Das beim PMCamp bespro­che­ne Bild des Tumors gefällt mir noch nicht recht. Nicht, weil ich es absto­ßend fän­de, son­dern weil der damit ver­bun­de­ne schlei­chen­de Pro­zeß mir nicht behagt.

Viel­mehr sehe ich hier das Bild des Waldbrandes:
Jeder Wald braucht regel­mä­ßig einen Wald­brand, der den Bestand rei­nigt und die Grund­la­ge für einen Neu­auf­bau lie­fert. Bleibt die­ser aus, erkrankt der Wald und ver­geht schließlich.
Begin­nend mit einem klei­nen Fun­ken oder Flämm­chen wan­delt es sich in eine tosen­de Revo­lu­ti­on, die dann Neu­es erste­hen läßt.

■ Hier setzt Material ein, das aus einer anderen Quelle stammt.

(** *** Reading *)

(** Running [k] on the rows as they are after the passive results were taken in. *)
Lemma steps_after_ensure {A} (k : Z → IM A) audit P w :
  inv_ok w → artifacts_ok w →
  (∀ n w1, inv_ok w1 → evolves w w1 → steps (ensure_errors read_json) P (k n) w1) →
  steps (ensure_errors read_json) P (ensure_passive_inventory vendors read_json audit None ≫= k) w.
Proof.
  intros Hok Hart Hk. eapply steps_seq; [by apply steps_ensure; [..|by intros j]|].
  intros n w1 Hok1 Hev1 _. by apply Hk.
Qed.

Lemma steps_lift_ensure {A} (m : outcome PyExc A) w :
  inv_ok w → steps (ensure_errors read_json) (fun a w' => m = Return a ∧ w' = w) (lift_inv m) w.
Proof.
  intros Hok. eapply steps_mono; [by apply steps_lift| |done].
  intros e He. split; [by left|]. by intros code ->.
Qed.

Lemma count_rows_add {R} (t : gmap string R) (p q r : R → bool) :
  (∀ x, p x = true → q x = true → False) → (∀ x, r x = p x || q x) → count_rows t p + count_rows t q = count_rows t r.
Proof.
  intros Hd Hr. unfold count_rows, rows_of. rewrite !(Permutation_length (scan_perm _)).
  generalize (map_to_list t).*2. intros l. induction l as [|x l IH]; [done|]. cbn. rewrite Hr.
  specialize (Hd x). destruct (p x), (q x); cbn; lia || by destruct Hd.
Qed.

Lemma count_rows_ext {R} (t : gmap string R) (p q : R → bool) : (∀ x, p x = q x) → count_rows t p = count_rows t q.
Proof.
  intros E. pose proof (count_rows_add t p (fun _ => false) q) as Ha. rewrite <- Ha; [|done|by intros x; rewrite orb_false_r].
  unfold count_rows at 3, rows_of. rewrite (Permutation_length (scan_perm _)).
  assert (List.filter (fun _ => false) (map_to_list t).*2 = []) as ->; [|cbn; lia]. by apply lfilter_nil.
Qed.

Lemma count_rows_le {R} (t : gmap string R) (p q : R → bool) : (∀ x, p x = true → q x = true) → count_rows t p ≤ count_rows t q.
Proof.
  intros Himp. rewrite <- (count_rows_add t p (fun x => q x && negb (p x)) q).
  - unfold count_rows. lia.
  - by intros x -> [_ ?%negb_true_iff]%andb_true_iff.
  - intros x. specialize (Himp x). destruct (p x); cbn; [by rewrite Himp|by rewrite andb_true_r].
Qed.

Lemma count_classes_filter rows c :
  default 0 (count_classes rows !! c) = Z.of_nat (length (List.filter (fun a => bool_decide (a.(device_class_hint) = c)) rows)).
Proof.
  induction rows as [|a rows IH]; cbn; [by rewrite lookup_empty|].
  destruct (decide (a.(device_class_hint) = c)) as [->|Hne].
  - rewrite lookup_partial_alter_eq, bool_decide_eq_true_2 by done.
    transitivity (default 0 (count_classes rows !! c) + 1); [done|]. rewrite IH. cbn [length]. lia.
  - rewrite lookup_partial_alter_ne, bool_decide_eq_false_2 by done. exact IH.
Qed.

Lemma lfilter_length_perm {A} (p : A → bool) l1 l2 : l1 ≡ₚ l2 → length (List.filter p l1) = length (List.filter p l2).
Proof. induction 1; cbn; repeat case_match; cbn; congruence. Qed.

Lemma lfilter_and {A} (p q : A → bool) l : List.filter q (List.filter p l) = List.filter (fun x => p x && q x) l.
Proof. induction l as [|x l IH]; cbn; [done|]. destruct (p x); cbn; [|done]. by rewrite IH. Qed.

Lemma count_classes_rows (t : gmap string AssetModel) p c :
  default 0 (count_classes (rows_of t p) !! c) = count_rows t (fun a => p a && bool_decide (a.(device_class_hint) = c)).
Proof.
  rewrite count_classes_filter. unfold count_rows, rows_of.
  by rewrite (lfilter_length_perm _ _ _ (scan_perm _)), lfilter_and, (Permutation_length (scan_perm _)).
Qed.

Definition services_where w audit (p : ServiceModel → bool) : Z :=
  count_rows w.(services) (fun s => String.eqb s.(srv_audit_id) audit && p s).

(** What a summary is of: the database it leaves. *)
Definition summarises (s : InventorySummary) audit w : Prop :=
  s.(asset_count) = count_rows w.(assets) (fun a => String.eqb a.(asset_audit_id) audit) ∧
  s.(service_count) = services_where w audit (fun _ => true) ∧
  s.(tcp_services) = services_where w audit (fun s => String.eqb s.(srv_protocol) "tcp") ∧
  s.(udp_services) = services_where w audit (fun s => String.eqb s.(srv_protocol) "udp") ∧
  (∀ c, default 0 (s.(device_classes) !! c) =
        count_rows w.(assets) (fun a => String.eqb a.(asset_audit_id) audit && bool_decide (a.(device_class_hint) = c))).

Lemma steps_summary audit w :
  inv_ok w → artifacts_ok w →
  steps (ensure_errors read_json) (fun s => summarises s audit) (summary vendors read_json audit) w.
Proof.
  intros Hok Hart. apply steps_after_ensure; [done..|]. intros _ w1 Hok1 Hev1.
  apply steps_reads; [done|]. split_and!; try done. intros c. apply count_classes_rows.
Qed.

(** *** Pages *)

(** A page of [rows], in the order [le]: its slice, and how many there are in all. *)
Definition page_of {R} (le : R → R → bool) (rows : list R) (limit offset : Z) (records : list R) (total : Z) : Prop :=
  records = sql_page limit offset (sort_by le rows) ∧ total = Z.of_nat (length rows).

Lemma service_records_id l rs : service_records l = Return rs → rs = l.
Proof.
  revert rs. induction l as [|s l IH]; intros rs; [by intros [= <-]|]. cbn. intros Hr.
  apply outcome_bind_inv in Hr as (r & Hs & Hr). apply outcome_bind_inv in Hr as (rest & Hl & [= <-]).
  rewrite (IH _ Hl). unfold _service_record in Hs. by destruct (_ && _); [injection Hs as ->|].
Qed.

(** The record of an asset shows exactly its rows. *)
Definition record_of w (include_services : bool) (a : AssetModel) (r : AssetRecord) : Prop :=
  r.(record_asset) = a ∧ (∀ x, x ∈ r.(record_addresses) ↔ x ∈ addresses_of w a.(asset_id)) ∧
  (∀ x, x ∈ r.(record_names) ↔ x ∈ names_of w a.(asset_id)) ∧
  (∀ x, x ∈ r.(record_services) ↔ include_services = true ∧ x ∈ services_of w a.(asset_id)).

Lemma asset_record_of w include a r : _asset_record w include a = Return r → record_of w include a r.
Proof.
  unfold _asset_record. intros (rows & Hrows & [= <-])%outcome_bind_inv. split_and!; cbn; [done|intros x; apply elem_of_sort_by..|].
  intros x. destruct include; [|injection Hrows as <-; rewrite elem_of_nil; naive_solver].
  rewrite (service_records_id _ _ Hrows), elem_of_sort_by. naive_solver.
Qed.

Lemma asset_records_of w include l rs : asset_records w include l = Return rs → Forall2 (record_of w include) l rs.
Proof.
  revert rs. induction l as [|a l IH]; intros rs; [by intros [= <-]|]. cbn. intros Hr.
  apply outcome_bind_inv in Hr as (r & Ha & Hr). apply outcome_bind_inv in Hr as (rest & Hl & [= <-]).
  constructor; [by apply asset_record_of|by apply IH].
Qed.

*: Falsch ist hier im Sin­ne von „nicht abge­stimmt“ oder auch „nicht im Sin­ne der Betei­lig­ten“ gemeint.
Wer einen bes­se­ren prä­gnan­ten Begriff kennt, der mir gera­de nicht ein­fal­len will, möge ihn ger­ne hier kommentieren.

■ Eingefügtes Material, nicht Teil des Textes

(** A device class is only hinted at: there is one exactly when a signal was seen, its
    confidence is high only with two different signals, a single signal gives medium at
    most, and it is never confirmed. *)
Theorem classify_device_cautious family name vendor open names neighbors :
  cautious (classify_device family name vendor open names neighbors).
Proof.
  unfold classify_device. cbv zeta.
  repeat match goal with
  | |- cautious (if ?b then _ else _) =>
      destruct b eqn:?;
        [apply signals_cautious; [done|by apply (bool_decide_unpack _); vm_compute|
           cbn [existsb fst]; rewrite ?orb_true_iff in *; rewrite ?orb_false_r; tauto]|]
  end.
  split_and!; try done. constructor.
Qed.

(** A filter of the inventory matches exactly the texts that contain the value, code
    point by code point and whatever the case of ASCII letters: the characters LIKE treats
    specially are taken literally. *)
Theorem ilike_contains text value :
  cont_head value = false →
  (ilike (Some text) value = true ↔ ∃ pre post, chars (lower text) = pre ++ chars (lower value) ++ post) ∧
  ilike None value = false.
Proof. intros Hv. split; [by apply ilike_spec|done]. Qed.

(** Canonical forms are fixed points: the canonical text of a hardware or internet
    address is its own canonical text, with the same family, which is 4 or 6; canonical
    hardware addresses have 17 characters. *)
Theorem canonical_forms_idempotent value m s t family :
  (canonical_mac value = Some m → canonical_mac (Some m) = Some m ∧ String.length m = 17%nat) ∧
  (canonical_ip s = Some (t, family) → canonical_ip t = Some (t, family) ∧ (family = 4 ∨ family = 6)).
Proof.
  split.
  - intros Hm. split; [by eapply canonical_mac_idem|by eapply canonical_mac_length].
  - intros Hs. split; [by eapply canonical_ip_idem|by eapply canonical_ip_family].
Qed.
(* ===== verification/Regex.v ===== *)
(** * Regular expressions ([re])

    The part of Python's [re] the modelled code uses: character classes, sequences,
    alternatives, greedy and lazy repetition, groups, anchors and lookahead, matched by
    backtracking from left to right.  A pattern is matched against bytes; the classes of
    the code treat the bytes of a character beyond ASCII alike.  The flag [re.I] is a
    closure of the classes under case, [re.M] and [re.S] choose the anchors and the dot. *)

From S2P Require Import Prelude PyBase PyText.

Inductive regex : Type :=
  | RChar (class : ascii → bool)
  | REmpty
  | RSeq (a b : regex)
  | RAlt (a b : regex)
  | RStar (greedy : bool) (r : regex)
  | RGroup (n : nat) (r : regex)
  | RBegin (multiline : bool)
  | REnd (multiline : bool)
  | RAbsoluteEnd
  | RLook (r : regex).

(** Where the matcher stands: the byte before, and what is left. *)
Record position : Type := mkPos { before : option ascii; rest : string }.

(** Groups as (number, what was left where it began, what was left where it ended), the
    latest first. *)
Definition captures : Type := list (nat * string * string).

Definition newline : ascii := chr 10.

Definition at_begin (multiline : bool) (p : position) : bool :=
  match p.(before) with None => true | Some c => multiline && Ascii.eqb c newline end.

(** [$]: the end, before a final newline, and with [re.M] before any newline. *)
Definition at_end (multiline : bool) (p : position) : bool :=
  match p.(rest) with
  | EmptyString => true
  | String c s => Ascii.eqb c newline && (multiline || negb (nonempty s))
  end.

Definition shorter (a b : position) : bool :=
  (String.length a.(rest) <? String.length b.(rest))%nat.

(** [first or second], where no result is [None]. *)
Definition or_else {R} (first second : option R) : option R :=
  match first with Some x => Some x | None => second end.

Section matcher.
Context {R : Type}.

(** A loop takes at most [n] turns, each of which must consume something. *)
Definition star_with (body : (position → captures → option R) → position → captures → option R)
    (greedy : bool) (k : position → captures → option R) : nat → position → captures → option R :=
  fix loop n p c :=
    match n with
    | O => k p c
    | S n =>
        let again := body (fun q d => if shorter q p then loop n q d else None) p c in
        if greedy then or_else again (k p c) else or_else (k p c) again
    end.

(** The first way, in the order of backtracking, to match [r] here and go on with [k]. *)
Fixpoint match_with (r : regex) (k : position → captures → option R) (p : position) (c : captures)
    : option R :=
  match r with
  | REmpty => k p c
  | RChar class =>
      match p.(rest) with
      | String x s => if class x then k (mkPos (Some x) s) c else None
      | EmptyString => None
      end
  | RSeq a b => match_with a (match_with b k) p c
  | RAlt a b => or_else (match_with a k p c) (match_with b k p c)
  | RStar greedy a => star_with (match_with a) greedy k (S (String.length p.(rest))) p c
  | RGroup n a => match_with a (fun q d => k q ((n, p.(rest), q.(rest)) :: d)) p c
  | RBegin m => if at_begin m p then k p c else None
  | REnd m => if at_end m p then k p c else None
  | RAbsoluteEnd => match p.(rest) with EmptyString => k p c | _ => None end
  | RLook a => match_with a (fun _ d => k p d) p c
  end.
End matcher.

(** ** Patterns *)

Definition RMaybe (r : regex) : regex := RAlt r REmpty.
Definition RPlus (r : regex) : regex := RSeq r (RStar true r).

(** [r{0,n}] *)
Fixpoint RUpTo (n : nat) (r : regex) : regex :=
  match n with O => REmpty | S n => RMaybe (RSeq r (RUpTo n r)) end.

(** [r{n}] *)
Fixpoint RTimes (n : nat) (r : regex) : regex :=
  match n with O => REmpty | S n => RSeq r (RTimes n r) end.

Fixpoint RSeqs (l : list regex) : regex :=
  match l with [] => REmpty | [r] => r | r :: l => RSeq r (RSeqs l) end.

Fixpoint RAlts (l : list regex) : regex :=
  match l with [] => RAlt (RChar (fun _ => false)) (RChar (fun _ => false)) | [r] => r | r :: l => RAlt r (RAlts l) end.

(** A literal, and one under [re.I]. *)
Definition lit_char (c : ascii) : regex := RChar (Ascii.eqb c).
Definition lit_char_i (c : ascii) : regex := RChar (fun x => Ascii.eqb (lower_char c) (lower_char x)).
Fixpoint lit_with (f : ascii → regex) (s : string) : regex :=
  match s with EmptyString => REmpty | String c EmptyString => f c | String c s => RSeq (f c) (lit_with f s) end.
Definition lit : string → regex := lit_with lit_char.
Definition lit_i : string → regex := lit_with lit_char_i.

(** [\d], [\s], [\S], [\w], and the dot without [re.S]. *)
Definition R_digit : regex := RChar is_digit.
Definition R_space : regex := RChar is_space.
Definition R_nonspace : regex := RChar (fun c => negb (is_space c)).
Definition is_word (c : ascii) : bool := is_alnum c || Ascii.eqb c (chr 95).
Definition R_dot : regex := RChar (fun c => negb (Ascii.eqb c newline)).
Definition spaces : regex := RStar true R_space.
Definition one_of (s : string) : ascii → bool := fun c => has_char c s.

(** ** Matching *)

Definition done : position → captures → option (position * captures) := fun p c => Some (p, c).

(** [pattern.match(s)], [pattern.fullmatch(s)] *)
Definition re_match (r : regex) (s : string) : option (position * captures) :=
  match_with r done (mkPos None s) [].
Definition re_fullmatch (r : regex) (s : string) : option (position * captures) :=
  re_match (RSeq r RAbsoluteEnd) s.

(** [pattern.search(s)] from a position: where the match begins, and the match. *)
Fixpoint search_from (r : regex) (prev : option ascii) (s : string)
    : option (position * (position * captures)) :=
  match match_with r done (mkPos prev s) [] with
  | Some m => Some (mkPos prev s, m)
  | None => match s with
            | EmptyString => None
            | String c s' => search_from r (Some c) s'
            end
  end.
Definition re_search (r : regex) (s : string) : option captures :=
  match search_from r None s with Some (_, (_, c)) => Some c | None => None end.

(** The text between two positions, given as what is left at each. *)
Definition between (from to : string) : string :=
  String.substring 0 (String.length from - String.length to) from.

(** [match.group(n)]: the last time the group matched. *)
Definition group (n : nat) (c : captures) : option string :=
  match find_first (fun g => (g.1.1 =? n)%nat) c with
  | Some (_, from, to) => Some (between from to)
  | None => None
  end.

(** [match.group(n)] of a group every match goes through. *)
Definition group_text (n : nat) (c : captures) : string := default EmptyString (group n c).

(** [pattern.sub(by, s)] for a pattern that matches no empty text; [skip] bytes belong to
    the match last replaced. *)
Fixpoint sub_from (r : regex) (by_text : string) (skip : nat) (prev : option ascii) (s : string) : string :=
  match s with
  | EmptyString => EmptyString
  | String c s' =>
      match skip with
      | S skip => sub_from r by_text skip (Some c) s'
      | O =>
          match match_with r done (mkPos prev s) [] with
          | Some (q, _) =>
              match (String.length s - String.length q.(rest))%nat with
              | S more => by_text +:+ sub_from r by_text more (Some c) s'
              | O => String c (sub_from r by_text 0 (Some c) s')
              end
          | None => String c (sub_from r by_text 0 (Some c) s')
          end
      end
  end.
Definition re_sub (r : regex) (by_text s : string) : string := sub_from r by_text 0 None s.

(** [re.split(pattern, s, maxsplit=1)]: before the first match, and after it. *)
Definition re_split_once (r : regex) (s : string) : string * option string :=
  match search_from r None s with
  | Some (start, (stop, _)) => (between s start.(rest), Some stop.(rest))
  | None => (s, None)
  end.

Example re_hello : re_search (RSeqs [lit_i "ab"; RGroup 1 (RPlus R_digit); lit "."]) "xAB123.4" = Some [(1%nat, "123.4", ".4")].
Proof. reflexivity. Qed.
Example re_lazy : group 1 <$> re_search (RSeqs [lit "<"; RGroup 1 (RStar false R_dot); lit ">"]) "a<b>c>" = Some (Some "b").
Proof. reflexivity. Qed.
Example re_greedy : group 1 <$> re_search (RSeqs [lit "<"; RGroup 1 (RStar true R_dot); lit ">"]) "a<b>c>" = Some (Some "b>c").
Proof. reflexivity. Qed.
Example re_spaces : re_sub (RPlus R_space) " " "a  b   c" = "a b c".
Proof. reflexivity. Qed.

Lie­ber Thi­lo, dan­ke für Dei­nen aus­führ­li­chen Kom­men­tar. Ich soll­te viel­leicht prä­zi­sie­ren, was ich mit falsch und rich­tig mei­ne. Mir geht es gar nicht um abso­lu­te Wahr­hei­ten, son­dern dar­um, dass ich für mich (und jeder ande­re für sich) ein rich­ti­ge Form der Zusam­men­ar­beit und des Umgangs mit­ein­an­der ent­wi­ckelt hat und wir dar­über auf PM Camps inten­siv dis­ku­tie­ren. Und die­se Vor­stel­lung von rich­tig trifft dann auf sub­op­ti­ma­le Bedin­gun­gen in den Unter­neh­men in denen oder für die wir arbei­ten. Damit müs­sen wir uns irgend­wie auseinandersetzen.

Hal­lo Marcus,

kein Wider­spruch von mei­ner Seite.

Das mein­te ich auch mit dem Nachsatz.
Abso­lu­te Wahr­hei­ten wird es dies­seits der Phy­sik nicht geben.

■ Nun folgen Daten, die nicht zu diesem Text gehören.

Lemma match_complete r k p q c :
  runs r p q → (∀ d, is_Some (k q d)) → is_Some (match_with r k p c).
Proof.
  revert k p q c. induction r as [class| |a IHa b IHb|a IHa b IHb|g a IHa|n a IHa|m|m| |a IHa];
    intros k p q c; cbn [match_with runs].
  - intros (x & Hp & Hq & Hx) Hk. rewrite Hp, Hx. destruct q; cbn in *; subst. apply Hk.
  - intros <-. auto.
  - intros (m & Ha & Hb) Hk. eapply IHa; [exact Ha|]. intros d. by eapply IHb.
  - intros [Ha|Hb] Hk; apply or_else_is_Some; [left; by eapply IHa|right; by eapply IHb].
  - intros Hrun Hk. eapply star_complete; [exact IHa|exact Hrun|done|lia].
  - intros Ha Hk. eapply IHa; [exact Ha|]. intros d. apply Hk.
  - intros [<- ->]. auto.
  - intros [<- ->]. auto.
  - intros [<- ->]. auto.
  - intros [<- (m & Ha)] Hk. eapply IHa; [exact Ha|]. intros d. apply Hk.
Qed.

(** ** The bound on a loop is no restriction *)

Lemma match_ext r k k' p c : (∀ q d, k q d = k' q d) → match_with r k p c = match_with r k' p c.
Proof.
  revert k k' p c. induction r as [class| |a IHa b IHb|a IHa b IHb|g a IHa|n a IHa|m|m| |a IHa];
    intros k k' p c Hk; cbn [match_with].
  - destruct p.(rest); [done|]. by case_match.
  - done.
  - apply IHa. intros q d. by apply IHb.
  - by rewrite (IHa k k'), (IHb k k').
  - generalize (S (String.length p.(rest))) as n. intros n. revert p c.
    induction n as [|n IH]; intros p c; cbn; [done|]. rewrite Hk.
    rewrite (IHa _ (fun q d => if shorter q p then star_with (match_with a) g k' n q d else None));
      [done|]. intros q d. case_match; [apply IH|done].
  - apply IHa. intros q d. apply Hk.
  - by case_match.
  - by case_match.
  - by case_match.
  - apply IHa. intros q d. apply Hk.
Qed.

Lemma star_bound r greedy k n n' p c :
  (String.length p.(rest) < n)%nat → (n <= n')%nat →
  star_with (match_with r) greedy k n' p c = star_with (match_with r) greedy k n p c.
Proof.
  revert n' p c. induction n as [|n IH]; intros n' p c Hn Hn'; [lia|].
  destruct n' as [|n']; [lia|]. cbn.
  rewrite (match_ext r _ (fun q d => if shorter q p then star_with (match_with r) greedy k n q d else None));
    [done|]. intros q d. destruct (shorter q p) eqn:Hs; [|done]. unfold shorter in Hs.
  apply Nat.ltb_lt in Hs. apply IH; lia.
Qed.
End sound.

Lemma fullmatch_spec r s : is_Some (re_fullmatch r s) ↔ ∃ q, runs r (mkPos None s) q ∧ q.(rest) = EmptyString.
Proof.
  unfold re_fullmatch, re_match. split.
  - intros [[q d] H]. apply match_sound in H as (m & e & (q' & Hr & <- & He) & _). by exists q'.
  - intros (q & Hr & He). eapply match_complete; [|by intros; eexists]. exists q. by split.
Qed.

(** ** What a match consumes *)

Definition last_of (b : option ascii) (u : string) : option ascii :=
  match last_char u with Some c => Some c | None => b end.

(** [q] is where one stands after reading [u] from [p]. *)
Definition reads_text (p : position) (u : string) (q : position) : Prop := p.(rest) = u +:+ q.(rest).

Lemma reads_nil p : reads_text p "" p.
Proof. done. Qed.
Lemma reads_app p u m v q : reads_text p u m → reads_text m v q → reads_text p (u +:+ v) q.
Proof. unfold reads_text. intros -> ->. by rewrite app_assoc_string. Qed.

Lemma runs_reads r p q : runs r p q → ∃ u, reads_text p u q.
Proof.
  revert p q. induction r as [class| |a IHa b IHb|a IHa b IHb|g a IHa|n a IHa|m|m| |a IHa];
    intros p q; cbn [runs].
  - intros (x & Hp & _). by exists (String x "").
  - intros <-. by exists "".
  - intros (m & (u & Hu)%IHa & (v & Hv)%IHb). exists (u +:+ v). by eapply reads_app.
  - intros [?|?]; auto.
  - intros Hrun. induction Hrun as [p|p m q [(u & Hu)%IHa _] _ (v & Hv)]; [by exists ""|].
    exists (u +:+ v). by eapply reads_app.
  - apply IHa.
  - intros [<- _]. by exists "".
  - intros [<- _]. by exists "".
  - intros [<- _]. by exists "".
  - intros [<- _]. by exists "".
Qed.

Lemma length_app_string (a b : string) : String.length (a +:+ b) = (String.length a + String.length b)%nat.
Proof. induction a as [|c a IH]; [done|]. rewrite app_cons_string. cbn. by rewrite IH. Qed.

Lemma app_inv_tail_string (u v s : string) : u +:+ s = v +:+ s → u = v.
Proof.
  intros H. apply (f_equal String.length) in H as Hl. rewrite !length_app_string in Hl.
  revert v H Hl. induction u as [|c u IH]; intros [|d v] H Hl; [done|cbn in Hl; lia..|].
  rewrite !app_cons_string in H. injection H as -> H. cbn in Hl. by rewrite (IH v H) by lia.
Qed.

(** ** What simple patterns read

    For patterns made of classes, literals and loops: the texts a match reads, as a
    condition on the text alone. *)

#[local] Arguments shorter : simpl never.

(** [q] is the position reached from [p] by reading [u]. *)
Definition moves (p : position) (u : string) (q : position) : Prop :=
  p.(rest) = u +:+ q.(rest) ∧ q.(before) = last_of p.(before) u.

Lemma last_of_nil b : last_of b "" = b.
Proof. done. Qed.
Lemma last_char_cons c u : last_char (String c u) = match last_char u with Some d => Some d | None => Some c end.
Proof.
  revert c. induction u as [|d u IH]; intros c; [done|].
  change (last_char (String c (String d u))) with (last_char (String d u)). by rewrite IH; destruct (last_char u).
Qed.
Lemma last_of_cons b c u : last_of b (String c u) = last_of (Some c) u.
Proof. unfold last_of. rewrite last_char_cons. by destruct (last_char u). Qed.
Lemma last_of_app b u v : last_of b (u +:+ v) = last_of (last_of b u) v.
Proof. revert b. induction u as [|c u IH]; intros b; [done|]. by rewrite app_cons_string, !last_of_cons. Qed.

Lemma moves_nil p q : moves p "" q ↔ p = q.
Proof.
  unfold moves. rewrite last_of_nil. destruct p as [b s], q as [b' s']; cbn. split.
  - intros [-> ->]. done.
  - by intros [= <- <-].
Qed.
Lemma moves_app p u m v q : moves p u m → moves m v q → moves p (u +:+ v) q.
Proof. unfold moves. intros [-> Hb] [-> Hc]. by rewrite app_assoc_string, last_of_app, <- Hb. Qed.
Lemma moves_app_inv p u v q : moves p (u +:+ v) q → ∃ m, moves p u m ∧ moves m v q.
Proof.
  unfold moves. rewrite app_assoc_string, last_of_app. intros [Hp Hq].
  exists (mkPos (last_of p.(before) u) (v +:+ q.(rest))). done.
Qed.

(** The patterns whose matches depend on the text they read, and on nothing around it. *)
Definition accepts (r : regex) (L : string → Prop) : Prop :=
  ∀ p q, runs r p q ↔ ∃ u, moves p u q ∧ L u.

Lemma accepts_ext r (L M : string → Prop) : accepts r L → (∀ u, L u ↔ M u) → accepts r M.
Proof. intros Hr HL p q. rewrite (Hr p q). by setoid_rewrite HL. Qed.

Lemma accepts_char class : accepts (RChar class) (fun u => ∃ c, u = String c "" ∧ class c = true).
Proof.
  intros p q. cbn. unfold moves. split.
  - intros (c & Hp & Hq & Hc). exists (String c ""). by rewrite app_cons_string; split; [|exists c].
  - intros (u & [Hp Hq] & c & -> & Hc). by exists c.
Qed.

Lemma accepts_empty : accepts REmpty (fun u => u = "").
Proof. intros p q. cbn. setoid_rewrite <- moves_nil. naive_solver. Qed.

Lemma accepts_seq a b L M :
  accepts a L → accepts b M → accepts (RSeq a b) (fun u => ∃ v w, u = v +:+ w ∧ L v ∧ M w).
Proof.
  intros Ha Hb p q. cbn. split.
  - intros (m & (v & Hv & HL)%Ha & (w & Hw & HM)%Hb). exists (v +:+ w). split; [by eapply moves_app|eauto].
  - intros (u & Hu & v & w & -> & HL & HM). apply moves_app_inv in Hu as (m & Hv & Hw).
    exists m. split; [apply Ha|apply Hb]; eauto.
Qed.

Lemma accepts_alt a b L M : accepts a L → accepts b M → accepts (RAlt a b) (fun u => L u ∨ M u).
Proof. intros Ha Hb p q. cbn. rewrite (Ha p), (Hb p). naive_solver. Qed.

Lemma accepts_group n a L : accepts a L → accepts (RGroup n a) L.
Proof. done. Qed.

Lemma moves_shorter p u q : moves p u q → shorter q p = nonempty u.
Proof.
  unfold moves, shorter. intros [-> _]. rewrite length_app_string. destruct u as [|c u]; cbn.
  - apply Nat.ltb_irrefl.
  - apply Nat.leb_le. lia.
Qed.

(** A loop accepts a list of texts, one per turn. *)
Lemma accepts_star g a L :
  accepts a L → accepts (RStar g a) (fun u => ∃ us, u = concat us ∧ Forall (fun v => L v ∧ nonempty v = true) us).
Proof.
  intros Ha p q. cbn. split.
  - intros Hrun. induction Hrun as [p|p m q [Hs Hsh] _ (u & Hu & us & -> & Hus)].
    { exists "". split; [by apply moves_nil|]. by exists []. }
    apply Ha in Hs as (v & Hv & HL). exists (v +:+ concat us). split; [by eapply moves_app|].
    exists (v :: us). split; [done|]. constructor; [|done]. split; [done|].
    by rewrite <- (moves_shorter _ _ _ Hv).
  - intros (u & Hu & us & -> & Hus). revert p Hu. induction Hus as [|v us [HL Hn] _ IH]; intros p Hu.
    + apply moves_nil in Hu as ->. apply rtc_refl.
    + cbn in Hu. apply moves_app_inv in Hu as (m & Hv & Hm). eapply rtc_l; [|by apply IH].
      split; [by apply Ha; exists v|by rewrite (moves_shorter _ _ _ Hv)].
Qed.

Auch die Phy­sik lie­fert kei­ne abso­lu­ten Wahr­hei­ten, son­dern bis­her nicht wider­leg­te Hypo­the­sen, sie im Gegen­teil sogar fal­si­fi­zier­bar sein müs­sen. Lan­ge dach­te man, dass die Mathe­ma­tik in der Lage wäre abso­lu­te Wahr­hei­ten zu lie­fern, aber auch das hat sei­ne Gren­zen in den Unvoll­stän­dig­keits­sät­zen von Kurt Gödel, nach denen es in for­ma­len Sys­te­men prin­zi­pi­ell immer Aus­sa­gen gibt die weder beweis­bar noch wider­leg­bar sind. Jetzt höre ich aber auch wie­der auf mit klu­gen Sprüchen ;-)

Respekt! Du hast beim Kol­le­gen Lesch auch gut aufgepaßt.
Ich habe mir zwar nicht gemerkt, wer „fal­si­fi­zier­bar“ ursprüng­lich geprägt hat, ken­ne die Anmer­kung aber von Prof. Harald Lesch (LMU München).

Natür­lich hast Du recht.
Die Phy­sik gibt uns aber, zumin­dest im Meso­kos­mos, einen Rie­sen­vor­teil gegen­über der rei­nen Denk­ar­beit mit Individuen:
Sie ist zumin­dest in die­sen Gren­zen berechenbar.
Das fehlt im wah­ren Leben.

Also bleibt nur die gemein­sa­me Fest­le­gung der Wahr­heit, da im Team hin und wie­der der Apfel nach oben fällt, wenn man nicht gemein­sam aufpaßt.